Entries taken from a collection:
------------

(* ===== verification/Enrollment.v ===== *)
(** * ee/agent/storage and ee/agent/knapsack: keys and enrollments

    An enrollment's data is kept under keys made from the identifier of the enrollment
    ([KeyByIdentifier]).  The node key lives in the config store, the enrollment itself in a
    store of its own; [SaveEnrollment], [EnsureEnrollmentStored] and [DeleteEnrollment] keep
    the two in step. *)
From S2P Require Import Prelude Json Strings JsonRead KVStore.
Set Warnings "-clear-no-such-hyp".

Module Enrollment.

(** ** Keys (ee/agent/storage/keys.go) *)
Definition EnrollmentSecretTokenKey : bytes := bs "enrollment_secret".
Definition AgentIngesterAuthTokenKey : bytes := bs "agent_ingester_auth_token".
Definition AgentIngesterHPKEPublicKey : bytes := bs "agent_ingester_hpke_public_key".
Definition AgentIngesterHPKEPresharedKey : bytes := bs "agent_ingester_hpke_psk".
Definition IdentifierTypeEnrollment : bytes := bs "registration".
Definition defaultIdentifier : bytes := bs "default".
Definition keyDelimiter : byte := x3a.

Definition KeyByIdentifier (key identifierType identifier : bytes) : bytes :=
  if is_empty identifier || bool_decide (identifier = defaultIdentifier) then key
  else key ++ [keyDelimiter] ++ identifierType ++ [keyDelimiter] ++ identifier.
(** One reading *)
Definition reads (reading : res bytes) (key : bytes) (k k' : stores) (v : bytes) (b : bool) : Prop :=
  surveyed k k' ∧
  (∀ key', key' ≠ key → hostView k' !! key' = hostView k !! key') ∧
  (reading = Ok v ∨ ∃ er, reading = Err er ∧ v = [] ∧ b = false) ∧
  (b = true ↔ ∃ v, reading = Ok v ∧ differs (hostView k !! key) v) ∧
  (b = false → ∀ v, reading = Ok v → kv_fits key v → ¬ differs (hostView k' !! key) v).

Lemma checkReading_spec reading key k :
  knapsack_ok k → key ≠ hostDataKeyResetRecords → returns reading → ∃ k' v b,
    checkReading reading key k = Ok (k', (v, b)) ∧ reads reading key k k' v b.
Proof.
  intros Hk Hr Hret. destruct reading as [v|er| |]; [| |by destruct Hret..]; unfold checkReading.
  - destruct (valueChanged_spec v key k Hk Hr) as (k' & b & -> & Hs & Ho & Hb & Hset). cbn.
    exists k', v, b. split; [done|]. split; [done|]. split; [done|]. split; [by left|]. split; [|intros E v' [= <-]; by apply Hset].
    rewrite Hb. split; [eauto|by intros (? & [= <-] & ?)].
  - exists k, [], false. split; [done|]. split; [by apply surveyed_refl|]. split; [done|].
    split; [right; by eexists|]. split; [|done]. split; [done|by intros (? & ? & ?)].
Qed.

Lemma currentMunemo_returns k : returns (currentMunemo k).
Proof.
  unfold currentMunemo, Enrollments, Enrollment.Enrollments. cbn [Enrollment.EnrollmentStore]. destruct (k !! EnrollmentStore) as [s|]; [|exact I].
  destruct (kv_ForEach _ s []) as [l [er|]]; [exact I|]. cbn. destruct (is_empty l); [exact I|].
  destruct (List.find _ _); exact I.
Qed.

(** *** The whole survey *)
Definition readable (e : surroundings) : Prop :=
  returns (getSerialAndHardwareUUID e) ∧ returns (currentMachineGuid e).

Definition serialDiffers (e : surroundings) (k : stores) : Prop :=
  ∃ s u, getSerialAndHardwareUUID e = Ok (s, u) ∧ differs (hostView k !! hostDataKeySerial) s.
Definition hardwareUUIDDiffers (e : surroundings) (k : stores) : Prop :=
  ∃ s u, getSerialAndHardwareUUID e = Ok (s, u) ∧ differs (hostView k !! hostDataKeyHardwareUuid) u.
Definition machineGuidDiffers (e : surroundings) (k : stores) : Prop :=
  ∃ g, currentMachineGuid e = Ok g ∧ differs (hostView k !! hostDataKeyMachineGuid) g.

(** What counts as new hardware *)
Definition hardwareChanged (e : surroundings) (k : stores) : Prop :=
  if bool_decide (GOOS e = bs "windows") then machineGuidDiffers e k else serialDiffers e k ∧ hardwareUUIDDiffers e k.

Record collected (e : surroundings) (k k1 : stores) (r : readings) : Prop := {
  c_surveyed : surveyed k k1;
  c_serial : serialChanged r = true ↔ serialDiffers e k;
  c_uuid : hardwareUUIDChanged r = true ↔ hardwareUUIDDiffers e k;
  c_guid : machineGuidChanged r = true ↔ machineGuidDiffers e k;
  c_read s u : getSerialAndHardwareUUID e = Ok (s, u) → currentSerial r = s ∧ currentHardwareUUID r = u;
  c_read_guid g : currentMachineGuid e = Ok g → machineGuid r = g;
  c_settled_serial s u : serialChanged r = false → getSerialAndHardwareUUID e = Ok (s, u) →
    kv_fits hostDataKeySerial s → ¬ differs (hostView k1 !! hostDataKeySerial) s;
  c_settled_guid g : machineGuidChanged r = false → currentMachineGuid e = Ok g →
    kv_fits hostDataKeyMachineGuid g → ¬ differs (hostView k1 !! hostDataKeyMachineGuid) g
}.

------------

YOUR TASK:
Reproduce exactly the entries above, limited to the lines from the one with "surveyed k k' ∧" through the one with "(** *** The whole survey *)", both included.

RESULT:
  surveyed k k' ∧
  (∀ key', key' ≠ key → hostView k' !! key' = hostView k !! key') ∧
  (reading = Ok v ∨ ∃ er, reading = Err er ∧ v = [] ∧ b = false) ∧
  (b = true ↔ ∃ v, reading = Ok v ∧ differs (hostView k !! key) v) ∧
  (b = false → ∀ v, reading = Ok v → kv_fits key v → ¬ differs (hostView k' !! key) v).

Lemma checkReading_spec reading key k :
  knapsack_ok k → key ≠ hostDataKeyResetRecords → returns reading → ∃ k' v b,
    checkReading reading key k = Ok (k', (v, b)) ∧ reads reading key k k' v b.
Proof.
  intros Hk Hr Hret. destruct reading as [v|er| |]; [| |by destruct Hret..]; unfold checkReading.
  - destruct (valueChanged_spec v key k Hk Hr) as (k' & b & -> & Hs & Ho & Hb & Hset). cbn.
    exists k', v, b. split; [done|]. split; [done|]. split; [done|]. split; [by left|]. split; [|intros E v' [= <-]; by apply Hset].
    rewrite Hb. split; [eauto|by intros (? & [= <-] & ?)].
  - exists k, [], false. split; [done|]. split; [by apply surveyed_refl|]. split; [done|].
    split; [right; by eexists|]. split; [|done]. split; [done|by intros (? & ? & ?)].
Qed.

Lemma currentMunemo_returns k : returns (currentMunemo k).
Proof.
  unfold currentMunemo, Enrollments, Enrollment.Enrollments. cbn [Enrollment.EnrollmentStore]. destruct (k !! EnrollmentStore) as [s|]; [|exact I].
  destruct (kv_ForEach _ s []) as [l [er|]]; [exact I|]. cbn. destruct (is_empty l); [exact I|].
  destruct (List.find _ _); exact I.
Qed.

(** *** The whole survey *)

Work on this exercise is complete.